Joe [00:07:50] Nice. So…
Simon [00:07:51] Does that make sense?
Joe [00:07:53] Yeah, it's almost like your future-proofing Selenium as well. You're not adding CRUD to WebDriver you're adding another way to get to it almost. So they're not… Does that make sense?
Simon [00:08:06] Yeah, that the two specifications were right and the two specifications, so they play nicely together.
Joe [00:08:11] Right.
Simon [00:08:12] So you can find an element using the current W3C WebDriver spec. And you can pass the element into WebDriver BiDi. And similarly, you could take a reference from WebDriver BiDi and you could use that in standard W3C WebDriver.
Joe [00:08:30] So I keep talking about the past, but now I want to go to the future. So W3C once again a few years ago was a big deal. It was really hard. You guys really made it happen. That's awesome. Is it everything you thought it would be?
Simon [00:08:43] So in my mind, I always thought of the W3C spec as a sort of low watermark.
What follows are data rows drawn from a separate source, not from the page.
(** C11: a stolen account can be recovered for thirty days.  Let an account other
    than the treasury have owner authority [A] and a recovery account, and no
    request to change it, from the block on at which owner authorities are recorded
    (3186477; before it no owner history is kept and this fails).
    Whatever happens in less than thirty days - the thief may replace the
    authorities, ask for another recovery account, pass recovery requests of his
    own; accounts are created and mined, blocks go by, hardforks 9 and 21 replace
    authorities - either the owner authority is still [A], or the
    recovery account can request, and the holder of [A] then perform, a recovery
    that sets the owner authority to any other usable one they agree on (of
    at most 40 members that exist, not impossible), unless the account was recovered in
    the last hour.  The names and [A] pass validation, and the 32-bit clock does
    not end within thirty days. *)
Theorem stolen_account_recoverable u j n A R N r r' :
  n ≠ freezone_TREASURY_ACCOUNT → held_by n A R r → valid_recovery n R N A → usable N r' →
  rtc (reg_step u j) r r' → rnow r' < rnow r + recovery_period → rnow r' + recovery_period < 2 ^ 32 →
  (∃ x, auths r' !! n = Some x ∧ owner x = A)
  ∨ ∀ i, ids r' !! n = Some i → freezone_OWNER_UPDATE_LIMIT < rnow r' - last_account_recovery i →
      ∃ r1 r2 x, run_event u j (Request (RequestAccountRecovery R n N)) r' = Ok r1
        ∧ run_event u j (Recover (RecoverAccount n N A)) r1 = Ok r2
        ∧ auths r2 !! n = Some x ∧ owner x = N.
Proof.
  intros Hne Hh [Vn VR Vi Va VN] HN Hs Hlt Hclock.
  pose proof (guarded_steps u j n A R _ r r' Hne (held_guarded _ _ _ _ Hh) Hs Hlt Hclock) as Hg.
  destruct (guarded_history _ _ _ _ _ Hg) as [Ho|Hin]; [by left|]. right. intros i Hi Hl.
  destruct (g_id _ _ _ _ _ Hg) as (i' & Hi' & ER). assert (i' = i) as -> by congruence.
  destruct (g_auths _ _ _ _ _ Hg) as [x Hx].
  assert (R ≠ "") as HR by (intros ->; by vm_compute in VR).
  cbn [run_event]. unfold request_account_recovery_validate, recover_account_validate, validate_account_name.
  cbn [rar_recovery_account rar_account_to_recover rar_new_owner_authority ra_account_to_recover ra_new_owner_authority ra_recent_owner_authority].
  rewrite Vn, VR, Va, Vi, (us_possible _ _ HN), (us_names _ _ HN), (proj2 (Z.eqb_neq _ _) (us_closed _ _ HN)), bool_decide_false by done.
  cbn [fc_assert negb]. rewrite !Ok_bind, (request_accepted n R N i) by done.
  set (r1 := set_recovery_requests _ r').
  destruct (recovery_accepted n N A i x (RecoveryRequest N (u32 (rnow r' + freezone_ACCOUNT_RECOVERY_REQUEST_EXPIRATION_PERIOD))) r1)
    as (r2 & H2 & x2 & Hx2 & E2); try done.
  { cbn. apply lookup_insert_eq. }
  exists r1, r2, x2. by rewrite !Ok_bind.
Qed.

(** ** Housekeeping *)

Lemma foldl_delete {A B} (l : list (name * B)) (m : gmap name A) k :
  foldl (λ m x, delete x.1 m) m l !! k = if decide (k ∈ l.*1) then None else m !! k.
Proof.
  revert m. induction l as [|x l IH]; intros m; [done|]. cbn [foldl fmap list_fmap]. rewrite IH.
  destruct (decide (k ∈ l.*1)); [rewrite decide_True by set_solver; done|].
  destruct (decide (k = x.1)) as [->|Hne]; [rewrite lookup_delete_eq, decide_True by set_solver; done|].
  rewrite lookup_delete_ne, decide_False by set_solver. done.
Qed.

Lemma due_keys {A} (t : A → Z) now (m : gmap name A) k :
  k ∈ (due t now m).*1 ↔ ∃ a, m !! k = Some a ∧ t a <= now.
Proof.
  rewrite list_elem_of_fmap. split.
  - intros ([k' a] & -> & Hx%elem_of_due). eauto.
  - intros (a & Ha & Ht). exists (k, a). split; [done|]. by apply elem_of_due.
Qed.

Lemma drop_invalid_filter now l :
  StronglySorted (λ h h', last_valid_time h <= last_valid_time h') l →
  (∀ h, h ∈ l → u32 (last_valid_time h + recovery_period) = last_valid_time h + recovery_period) →
  drop_invalid now l = List.filter (λ h, now <=? last_valid_time h + recovery_period) l.
Proof.
  induction 1 as [|h l Hl IH Hh]; intros Hu; [done|]. cbn [drop_invalid List.filter].
  change freezone_OWNER_AUTH_RECOVERY_PERIOD with recovery_period. rewrite Hu by set_solver.
  destruct (Z.ltb_spec (last_valid_time h + recovery_period) now).
  - rewrite (proj2 (Z.leb_gt _ _)) by done. apply IH. set_solver.
  - rewrite (proj2 (Z.leb_le _ _)) by done. f_equal. symmetry. apply forallb_filter_id, forallb_forall.
    intros h' Hin%list_elem_of_In. rewrite Forall_forall in Hh. apply Hh in Hin. apply Z.leb_le. lia.
Qed.

Lemma change_fold l r :
  NoDup l.*1 → (∀ x, x ∈ l → is_Some (ids r !! x.1)) →
  ∃ r', res_fold apply_change r l = Ok r'
    ∧ recovery_requests r' = recovery_requests r ∧ histories r' = histories r
    ∧ change_requests r' = foldl (λ m x, delete x.1 m) (change_requests r) l
    ∧ (∀ n, n ∉ l.*1 → ids r' !! n = ids r !! n)
    ∧ ∀ x, x ∈ l → ids r' !! x.1 = set_recovery_account (cr_recovery_account x.2) <$> ids r !! x.1.
Proof.
  revert r. induction l as [|x l IH]; intros r Hnd Hall; [exists r; split_and!; set_solver|].
  apply NoDup_cons in Hnd as [Hx Hnd]. destruct (Hall x ltac:(set_solver)) as [i Hi].
  set (r1 := set_change_requests (delete x.1) (set_ids <[x.1 := set_recovery_account (cr_recovery_account x.2) i]> r)).
  assert (apply_change r x = Ok r1) as E1.
  { unfold apply_change, modify_identity, get_identity. rewrite Hi. done. }
  destruct (IH r1 Hnd) as (r' & Hr & HR & HH & HC & HO & HI).
  { intros y Hy. cbn. destruct (decide (y.1 = x.1)) as [->|]; [rewrite lookup_insert_eq; eauto|].
    rewrite lookup_insert_ne by done. apply Hall. set_solver. }
  exists r'. cbn [res_fold]. rewrite E1, Ok_bind. split_and!; try done.
  - intros n Hn. cbn in Hn. rewrite HO by set_solver. cbn. apply lookup_insert_ne. set_solver.
  - intros y [->|Hy]%elem_of_cons.
    + rewrite HO by done. cbn. by rewrite lookup_insert_eq, Hi.
    + rewrite HI by done. cbn. rewrite lookup_insert_ne; [done|]. intros Exy. apply Hx. rewrite Exy.
      apply list_elem_of_fmap. eauto.
Qed.

(** C27: the recovery tables are cleaned up exactly.  Once every block, whatever
    is pending: a request to recover is dropped exactly when it has expired, an
    owner authority is forgotten exactly when it was replaced more than thirty
    days ago (although the loop stops at the first that is valid), and a change
    of the recovery account is applied exactly when its thirty days are over;
    all other rows are as before, and the step does not throw. *)
Theorem recovery_processing_exact r :
  (∀ n c, change_requests r !! n = Some c → is_Some (ids r !! n)) →
  StronglySorted (λ h h', last_valid_time h <= last_valid_time h') (histories r) →
  (∀ h, h ∈ histories r → 0 <= last_valid_time h ∧ last_valid_time h + recovery_period < 2 ^ 32) →
  ∃ r', account_recovery_processing r = Ok r'
    ∧ (∀ n q, recovery_requests r' !! n = Some q ↔ recovery_requests r !! n = Some q ∧ rnow r < rr_expires q)
    ∧ histories r' = List.filter (λ h, rnow r <=? last_valid_time h + recovery_period) (histories r)
    ∧ (∀ n c, change_requests r' !! n = Some c ↔ change_requests r !! n = Some c ∧ rnow r < cr_effective_on c)
    ∧ ∀ n, ids r' !! n =
        match change_requests r !! n with
        | Some c => if cr_effective_on c <=? rnow r then set_recovery_account (cr_recovery_account c) <$> ids r !! n else ids r !! n
        | None => ids r !! n
        end.
Proof.
  intros Hids Hsort Hu. unfold account_recovery_processing. cbv zeta. set (r1 := set_histories _ _).
  change (rnow r1) with (rnow r). change (change_requests r1) with (change_requests r).
  destruct (change_fold (due cr_effective_on (rnow r) (change_requests r)) r1) as (r' & Hr & HR & HH & HC & HO & HI).
  { apply due_nodup. }
  { intros x [Hx _]%elem_of_due. by eapply Hids. }
  exists r'. split; [done|]. rewrite HR, HC. split_and!.
  - intros n q. cbn. rewrite foldl_delete. destruct (decide _) as [Hd|Hd]; rewrite due_keys in Hd.
    + destruct Hd as (q' & Hq & Hle). split; [done|]. intros [Hq' Hlt]. assert (q' = q) as -> by congruence. lia.
    + split; [|by intros []]. intros Hq. split; [done|]. apply Z.nle_gt. eauto.
  - rewrite HH. apply drop_invalid_filter; [done|]. intros h Hh. apply Hu in Hh as [? ?]. by apply u32_clock.
  - intros n c. rewrite foldl_delete. destruct (decide _) as [Hd|Hd]; rewrite due_keys in Hd.
    + destruct Hd as (c' & Hc & Hle). split; [done|]. intros [Hc' Hlt]. assert (c' = c) as -> by congruence. lia.
    + split; [|by intros []]. intros Hc. split; [done|]. apply Z.nle_gt. eauto.
  - intros n. destruct (change_requests r !! n) as [c|] eqn:Ec.
    + destruct (Z.leb_spec (cr_effective_on c) (rnow r)) as [Hle|Hlt].
      * apply (HI (n, c)). by apply elem_of_due.
      * apply HO. rewrite due_keys. intros (c' & Hc & Hle). assert (c' = c) as -> by congruence. lia.
    + apply HO. rewrite due_keys, Ec. by intros (c' & ? & _).
Qed.
Lemma registry_ok_claim o r r' : claim_account_apply o r = Ok r' → registry_ok r → registry_ok r'.
Proof.
  intros H Hok. unfold claim_account_apply in H. do 4 skip H. apply bind_Ok in H as (r1 & H1 & H).
  assert (registry_ok r1) as Hok1.
  { destruct (_ =? 0); [|skip H1; by injection H1 as <-]. apply world_subsidy in H1 as (f & -> & E).
    apply registry_ok_world; [by rewrite E|done]. }
  skip H. apply bind_Ok in H as (d & W%world_adjust_balance & H). apply bind_Ok in H as (c & Hc%from_option_exn_Ok & H).
  skip H. cbv zeta in H. eapply registry_ok_identity; [|exact H|]; [intros i i' Hi; skip Hi; by injection Hi as <-|].
  apply registry_ok_rdb; [|done]. etrans; [exact W|]. by apply (world_put _ c).
Qed.

Lemma registry_ok_create_claimed o r r' : create_claimed_account_apply o r = Ok r' → registry_ok r → registry_ok r'.
Proof.
  intros H Hok. unfold create_claimed_account_apply in H. skip H. apply bind_Ok in H as (c & Hc%from_option_exn_Ok & H). do 5 skip H.
  apply bind_Ok in H as (r1 & H1 & H). eapply registry_ok_create; [|exact H|].
  - unfold modify_identity in H1. do 2 skip H1. injection H1 as <-. apply elem_of_dom. exists c. exact Hc.
  - eapply registry_ok_identity; [|exact H1|done]. intros i i' Hi. skip Hi. by injection Hi as <-.
Qed.

Lemma registry_ok_event u j e r r' : 0 <= rnow r → run_event u j e r = Ok r' → registry_ok r → registry_ok r'.
Proof.
  intros Hnow H Hok. destruct e; cbn [run_event] in H; apply bind_Ok in H as (? & Hval & H).
  - eapply registry_ok_account_create; [|exact H|exact Hok]. unfold account_create_validate in Hval. skip Hval.
    by apply bind_Ok in Hval as (? & ?%fc_assert_Ok%Z.eqb_eq & _).
  - eapply registry_ok_create_with_delegation; [|exact H|exact Hok]. unfold account_create_with_delegation_validate in Hval.
    do 2 skip Hval. by apply bind_Ok in Hval as (? & ?%fc_assert_Ok%Z.eqb_eq & _).
  - by eapply registry_ok_claim.
  - by eapply registry_ok_create_claimed.
  - by eapply registry_ok_update.
  - by eapply registry_ok_update2.
  - by eapply registry_ok_request.
  - by eapply registry_ok_recover.
  - by eapply registry_ok_change.
  - by eapply registry_ok_decline.
Qed.

(** ** Blocks *)

Lemma staking_ok_head num time d :
  time + freezone_VESTING_WITHDRAW_INTERVAL_SECONDS < time_point_sec_maximum → staking_ok d →
  staking_ok (set_gpo (set_head num time (gpo d)) d).
Proof.
  intros Hc [Hv Hr Hd Hro Ht _]. split; try done.
  - by apply (votes_ok_view 0 0 d).
  - destruct Hd as [Ho Hi Hrows Hret]. split; try done.
Qed.

Lemma gap_head s num time d : gap s (set_gpo (set_head num time (gpo d)) d) = gap s d.
Proof. unfold_gap. done. Qed.

Lemma recovery_processing_rdb r r' : account_recovery_processing r = Ok r' → rdb r' = rdb r.
Proof.
  unfold account_recovery_processing. cbv zeta. intros H. apply (res_fold_ind (λ r1, rdb r1 = rdb r)) in H; [done|done|].
  intros r1 x r2 _ E (i & _ & ->)%apply_change_Ok. exact E.
Qed.

Lemma books_declines r r' : process_decline_voting_rights r = Ok r' → books 0 (rdb r) (rdb r').
Proof.
  unfold process_decline_voting_rights. intros H. apply (res_fold_ind (λ r1, books 0 (rdb r) (rdb r1))) in H; [done|apply books_refl|].
  intros r1 x r2 _ B H1. unfold apply_decline in H1. apply bind_Ok in H1 as (d & Hd%books_decline & H1). injection H1 as <-.
  exact (books_sum 0 0 0 _ _ _ _ B Hd eq_refl eq_refl).
Qed.

Lemma drop_invalid_sub now l h : h ∈ drop_invalid now l → h ∈ l.
Proof. induction l as [|h' l IH]; cbn [drop_invalid]; [done|]. case_match; set_solver. Qed.

Lemma drop_invalid_sorted now R l : StronglySorted R l → StronglySorted R (drop_invalid now l).
Proof. induction 1 as [|h l Hl IH Hh]; cbn [drop_invalid]; [constructor|]. case_match; [done|by constructor]. Qed.

Lemma registry_ok_processing r r' : account_recovery_processing r = Ok r' → registry_ok r → registry_ok r'.
Proof.
  intros H [H1 H2 H3 H4 H5 H6 H7 H8 H9]. unfold account_recovery_processing in H. cbv zeta in H. set (r1 := set_histories _ _) in H.
  assert (registry_ok r1) as Hok1.
  { split; try done.
    - intros n q. cbn. rewrite foldl_delete. destruct (decide _); [done|]. apply H4.
    - cbn. by apply drop_invalid_sorted.
    - intros h Hh%drop_invalid_sub. by apply H9. }
  clearbody r1. apply (res_fold_ind (λ r2, registry_ok r2 ∧ accounts (rdb r2) = accounts (rdb r1))) in H; [by destruct H|done|].
  intros r2 x r3 [Hx _]%elem_of_due [[K1 K2 K3 K4 K5 K6 K7 K8 K9] EA] (i & Hi & ->)%apply_change_Ok.
  split; [|exact EA]. split; try done; cbn.
  - by rewrite (dom_put_row _ i).
  - intros n c [_ Hc]%lookup_delete_Some. by apply K5.
  - intros n k. rewrite lookup_insert_Some. intros [[<- <-]|[_ Hk]]; [|by eapply K7].
    left. apply (ro_changes _ Hok1) in Hx as [_ Hx]. change (cr_recovery_account x.2 ∈ dom (accounts (rdb r2))). by rewrite EA.
Qed.

Lemma registry_ok_head num time r :
  rnow r <= time → registry_ok r → registry_ok (set_rdb (set_gpo (set_head num time (gpo (rdb r))) (rdb r)) r).
Proof.
  intros Ht [H1 H2 H3 H4 H5 H6 H7 H8 H9]. split; try done. intros h Hh. destruct (H9 h Hh) as (? & ? & ?).
  split; [done|]. change (rnow (set_rdb _ r)) with time. lia.
Qed.

Lemma registry_ok_declines r r' : process_decline_voting_rights r = Ok r' → registry_ok r → registry_ok r'.
Proof.
  intros (d & m & -> & W & Hm)%process_decline_frame Hok. apply (registry_ok_rdb d) in Hok as [H1 H2 H3 H4 H5 H6 H7 H8 H9]; [|done].
  split; try done. cbn. etrans; [|exact H6]. by apply subseteq_dom.
Qed.

(** ** Theorems *)

Inductive chain_step : Type :=
| Operation (e : event)
| Block (num time : Z).

Definition run_chain_step (u j : string → bool) (r : registry) (s : chain_step) : res registry :=
  match s with
  | Operation e => run_event u j e r
  | Block num time => next_block num time r
  end.

(** Time goes on and is a week from its end. *)
Definition step_in_time (r : registry) (s : chain_step) : Prop :=
  match s with
  | Operation _ => True
  | Block num time => rnow r <= time ∧ time + freezone_VESTING_WITHDRAW_INTERVAL_SECONDS < time_point_sec_maximum
  end.

Definition chain_ok (r : registry) : Prop := registry_ok r ∧ staking_ok (rdb r) ∧ 0 <= rnow r.

Lemma chain_step_ok u j r s r' :
  chain_ok r → step_in_time r s → run_chain_step u j r s = Ok r' →
  chain_ok r' ∧ ∀ y, gap y (rdb r') = gap y (rdb r).
Proof.
  intros (Hok & Hst & Hnow) Htime H. destruct s as [e|num time]; cbn [run_chain_step] in H.
  - pose proof (books_event u j e r r' H) as [BS BG BF]. split_and!; [split_and!|].
    + by eapply registry_ok_event.
    + by apply BS.
    + unfold rnow. by rewrite (lf_now _ _ BF).
    + intros y. rewrite (BG (ok_tokens _ Hst) y), amount_of_zero. lia.
  - destruct Htime as [Ht Hc]. destruct (next_block_head _ _ _ _ H) as [EN _]. unfold next_block in H. cbv zeta in H.
    set (d1 := set_gpo _ _) in H. apply bind_Ok in H as (r2 & H2 & H).
    pose proof (recovery_processing_rdb _ _ H2) as E2. change (rdb (set_rdb d1 r)) with d1 in E2.
    assert (staking_ok d1) as Hst1 by (by apply staking_ok_head). pose proof (books_declines _ _ H) as [BS BG BF].
    rewrite E2 in BS, BG. split_and!; [split_and!|].
    + eapply registry_ok_declines; [exact H|]. eapply registry_ok_processing; [exact H2|]. by apply registry_ok_head.
    + by apply BS.
    + lia.
    + intros y. rewrite (BG (ok_tokens _ Hst1) y), amount_of_zero. unfold d1. rewrite gap_head. lia.
Qed.

Inductive chain_runs (u j : string → bool) : registry → list chain_step → registry → Prop :=
| runs_nil r : chain_runs u j r [] r
| runs_cons r s r1 l r' :
    step_in_time r s → run_chain_step u j r s = Ok r1 → chain_runs u j r1 l r' → chain_runs u j r (s :: l) r'.

(** C13: accounts keep the books.  However creations (with or without a
    delegation), claims, updates, recoveries, changes of the recovery account,
    declines of voting rights and blocks follow each other, from a consistent
    state: the tables of an account agree on which accounts exist; pending
    requests and histories name accounts that exist, and a recovery account
    exists, is empty, or is the name freezone; a requested owner authority has a
    threshold other than 0 that the weights of all its members reach (whether the
    members are too many to be checked is not part of it); histories are in the order of time;
    the votes of witnesses, the stakes and the delegations stay consistent; and
    no amount of any symbol is created or lost.  The times of blocks do not go
    back and end a week before the 32-bit clock does. *)
Theorem accounts_keep_books u j l r r' :
  chain_ok r → chain_runs u j r l r' →
  registry_ok r' ∧ staking_ok (rdb r') ∧ ∀ y, gap y (rdb r') = gap y (rdb r).
Proof.
  intros Hok H. induction H as [r|r s r1 l r' Ht Hs H IH]; [destruct Hok as (? & ? & _); done|].
  destruct (chain_step_ok u j r s r1 Hok Ht Hs) as [Hok1 G1]. destruct (IH Hok1) as (? & ? & G).
  split_and!; [done|done|]. intros y. by rewrite G.
Qed.

(** ** A run *)

Import RecoveryExample.

Lemma sample_rows n a : accounts sample_db !! n = Some a → ∃ z, a = sample_account z.
Proof.
  unfold sample_db. cbn [accounts]. rewrite !lookup_insert_Some, lookup_singleton_Some.
  intros [[_ <-]|[_ [[_ <-]|[_ [[_ <-]|[_ [_ <-]]]]]]]; eauto.
Qed.

Lemma sample_staking : staking_ok sample_db.
Proof.
  assert (∀ r m, find_stake r sample_db = Some m → m = stake (sample_account 0)) as Hrow.
  { intros [n|n s] m; cbn [find_stake]; intros (x & Hx & ->)%fmap_Some; [|done]. by destruct (sample_rows n x Hx) as [z ->]. }
  split; [split; [split| |]| | | |done|done].
  - intros n a Ha. by destruct (sample_rows n a Ha) as [z ->].
  - intros n w a Hin. by apply elem_of_empty in Hin.
  - intros n a Ha. exists O. eapply depth_end; [exact Ha|]. by destruct (sample_rows n a Ha) as [z ->].
  - vm_compute. reflexivity.
  - intros w. unfold tally_error, tally, votes_cast. rewrite (msum_ext _ (λ _ _, 0)); [vm_compute; reflexivity|].
    intros k a Ha. unfold cast. by rewrite decide_False.
  - intros r m _ H. rewrite (Hrow r m H). done.
  - assert (∀ (f : mana_account → Z) r, f (stake (sample_account 0)) = 0 → stake_value f r sample_db = 0) as E.
    { intros f r Hf. unfold stake_value. destruct (find_stake r sample_db) as [m|] eqn:F; [|done]. by rewrite (Hrow r m F). }
    split; try done; intros r _; rewrite E by done; cbn [sample_db staking delegations expirations]; by rewrite ?msum_empty.
  - intros k r H. cbn in H. by rewrite lookup_empty in H.
Qed.

Lemma sample_registry_ok : registry_ok sample_registry.
Proof.
  split; [vm_compute; reflexivity..| | | | | |].
  - intros n q H. cbn in H. by rewrite lookup_empty in H.
  - intros n c H. cbn in H. by rewrite lookup_empty in H.
  - cbn. set_solver.
  - intros n i. unfold sample_registry. cbn [ids]. rewrite !lookup_insert_Some, lookup_singleton_Some.
    intros [[_ <-]|[_ [[_ <-]|[_ [[_ <-]|[_ [_ <-]]]]]]]; [left|by right; left..].
    apply elem_of_dom. by eexists.
  - constructor.
  - intros h Hh. by apply not_elem_of_nil in Hh.
Qed.

(** The partner pays for a new account, the thief replaces Alice's owner
    authority, Alice's partner declines his voting rights, and blocks pass. *)
Definition new_account : event :=
  Create (AccountCreate (Asset 30 freezone_SYMBOL) "partner" "newbie" (key_authority 50) (key_authority 51) (key_authority 52) 53 "").
Definition no_votes : event := Decline (DeclineVotingRights "partner" true).

Definition run1 : registry := value_of sample_registry (run_event any_text any_text new_account sample_registry).
Definition run2 : registry := value_of run1 (run_event any_text any_text theft run1).
Definition run3 : registry := value_of run2 (run_event any_text any_text no_votes run2).
Definition run4 : registry := value_of run3 (next_block 5000000 (1000000 + recovery_period) run3).

Lemma run1_Ok : run_event any_text any_text new_account sample_registry = Ok run1.
Proof. apply value_of_Ok. vm_compute. reflexivity. Qed.
Lemma run2_Ok : run_event any_text any_text theft run1 = Ok run2.
Proof. apply value_of_Ok. vm_compute. reflexivity. Qed.
Lemma run3_Ok : run_event any_text any_text no_votes run2 = Ok run3.
Proof. apply value_of_Ok. vm_compute. reflexivity. Qed.
Lemma run4_Ok : next_block 5000000 (1000000 + recovery_period) run3 = Ok run4.
Proof. apply value_of_Ok. vm_compute. reflexivity. Qed.
Lemma create_keeps u sym o s s' :
  in_s 64 (amount (cp_daily_pay o)) → create_proposal_validate u o = Ok tt → dao_ok s → create_proposal_apply o s = Ok s' →
  dao_ok s' ∧ gap sym (dcore s') = gap sym (dcore s) ∧ carried s s'.
Proof.
  intros Ha Hval [Hv Hi Hp] H.
  assert (pay_ok (Proposal (cp_creator o) (cp_receiver o) (cp_start_date o) (cp_end_date o) (cp_daily_pay o) (cp_subject o) (cp_permlink o) 0 false)) as Hpay.
  { unfold create_proposal_validate in Hval. do 3 apply bind_Ok in Hval as (? & _ & Hval).
    apply bind_Ok in Hval as (? & H0%fc_assert_Ok & Hval). apply bind_Ok in Hval as (? & H1%fc_assert_Ok & _). bools.
    unfold in_s in Ha. cbn in Ha. split; cbn; lia. }
  unfold create_proposal_apply in H. do 6 apply bind_Ok in H as (? & _ & H). cbv zeta in H.
  apply bind_Ok in H as (fee & Hf%(amount_of_neg sym) & H). apply bind_Ok in H as (d & Hd%(gap_adjust_balance sym) & H).
  apply bind_Ok in H as (d' & Hd'%(gap_adjust_balance sym) & H). injection H as <-. split_and!.
  - split; cbn.
    + intros id n [p E]%Hv. destruct (decide (id = next_proposal_id s)) as [->|]; [rewrite lookup_insert_eq; eauto|].
      rewrite lookup_insert_ne; eauto.
    + intros id [p E]. destruct (decide (id = next_proposal_id s)) as [->|]; [lia|]. rewrite lookup_insert_ne in E by done.
      assert (id < next_proposal_id s) by eauto. lia.
    + intros id p E. destruct (decide (id = next_proposal_id s)) as [->|].
      * rewrite lookup_insert_eq in E. injection E as <-. done.
      * rewrite lookup_insert_ne in E by done. eauto.
  - change (gap sym d' = gap sym (dcore s)). unfold dcore in *. cbn [ds] in Hd. lia.
  - split; cbn; [lia|]. intros id q Hq Hid. rewrite lookup_insert_ne in Hq by lia. by exists q.
Qed.
(* ===== verification/Witnesses.v ===== *)
(** * What witnesses publish

    protocol/steem_operations.cpp ([validate]) and chain/steem_evaluator.cpp: the
    evaluators of witness_update, witness_set_properties and feed_publish, with
    which a witness registers, and votes on the properties of the chain and on
    the price of SBD.  The witness table is that of WitnessSchedule.v and
    Funds.v, which take medians of what is published here.

    The properties of witness_set_properties are a map from names to packed
    values; the operation has the values as fc::raw unpacks them, [None] when a
    name is absent. *)

From S2P Require Import Prelude Config AccountName Uint128 SafeInt AssetSymbol Asset Manabar ResourceDynamics MapSum State Ledger Votes WitnessSchedule Rounds Slots Funds.
From stdpp Require Import gmap strings sorting.
#[local] Open Scope Z_scope.

Definition freezone_MIN_ACCOUNT_CREATION_FEE : Z := 1.
Definition freezone_MIN_BLOCK_SIZE_LIMIT : Z := 1024 * 64.
Definition freezone_SOFT_MAX_BLOCK_SIZE : Z := 2 * 1024 * 1024.
Definition freezone_MAX_WITNESS_URL_LENGTH : Z := 2048.
Definition freezone_DEFAULT_ACCOUNT_SUBSIDY_BUDGET : Z := 797.
Definition freezone_DEFAULT_ACCOUNT_SUBSIDY_DECAY : Z := 347321.
Definition freezone_GENESIS_TIME : Z := 1458835200.

(** ** The state *)

(** The funds with the members of witnesses that only this code uses (url and
    time of creation), and the next id of the witness table. *)
Record roster : Type := Roster {
  rfunds : funds;
  urls : gmap name (string * Z);
  next_witness_id : Z;
  producing : bool                      (* database::is_producing *)
}.

Definition wdb (r : roster) : db := fdb (rfunds r).
Definition winfos (r : roster) : gmap name witness_info := infos (fs (rfunds r)).
Definition whf (h : Z) (r : roster) : bool := has_hardfork h (wdb r).

Definition set_rfunds (f : funds) (r : roster) : roster := Roster f (urls r) (next_witness_id r) (producing r).
Definition set_urls f (r : roster) : roster := Roster (rfunds r) (f (urls r)) (next_witness_id r) (producing r).
Definition put_info (n : name) (i : witness_info) (r : roster) : roster :=
  set_rfunds (set_fs (set_infos <[n := i]> (fs (rfunds r))) (rfunds r)) r.
Definition put_feed (n : name) (x : feed) (r : roster) : roster :=
  let f := rfunds r in
  set_rfunds (Funds (fs f) (current_witness f) (content_reward_percent f) (vesting_reward_percent f) (sps_fund_percent f)
    (sps_interval_ledger f) (sbd_start_percent f) (sbd_stop_percent f) (available_account_subsidies f) (percent_content_rewards f)
    (price_history f) (<[n := x]> (feeds f))) r.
At no point, once that spec was in place could rouse automation regress behind that point. And I think that's really important because there are so many different browsers and so many different contexts and admittedly, there are fewer browser engines than there used to be. Blinkx appears to be doing very well. The Chromium-based browsers are super popular. The Chromium browsers are super popular, but WebKit is still there. Gecko is still there. Like Mozilla is still fighting the good fight. And there are smaller engines as well. And so all these people have different browsers and they behave in slightly different ways because they're all folks from different versions of different, you know, at different points in time. But you want to ensure consistent behavior. And then there are new form factors appearing like browsers on televisions, browsers on mobile phones. You know, browsers in cars, I would imagine are coming at some point. That's going to happen. I can't imagine anything more lethal than sitting in a self-driving car, browsing the web, and not paying attention to the road ahead. So, yeah, like we wonder. I always thought of that as a sort of low-water mark, but clearly, it's not enough to be happy with, like the lowest possible standard you could get away with. We do want to enhance capabilities and make things nicer.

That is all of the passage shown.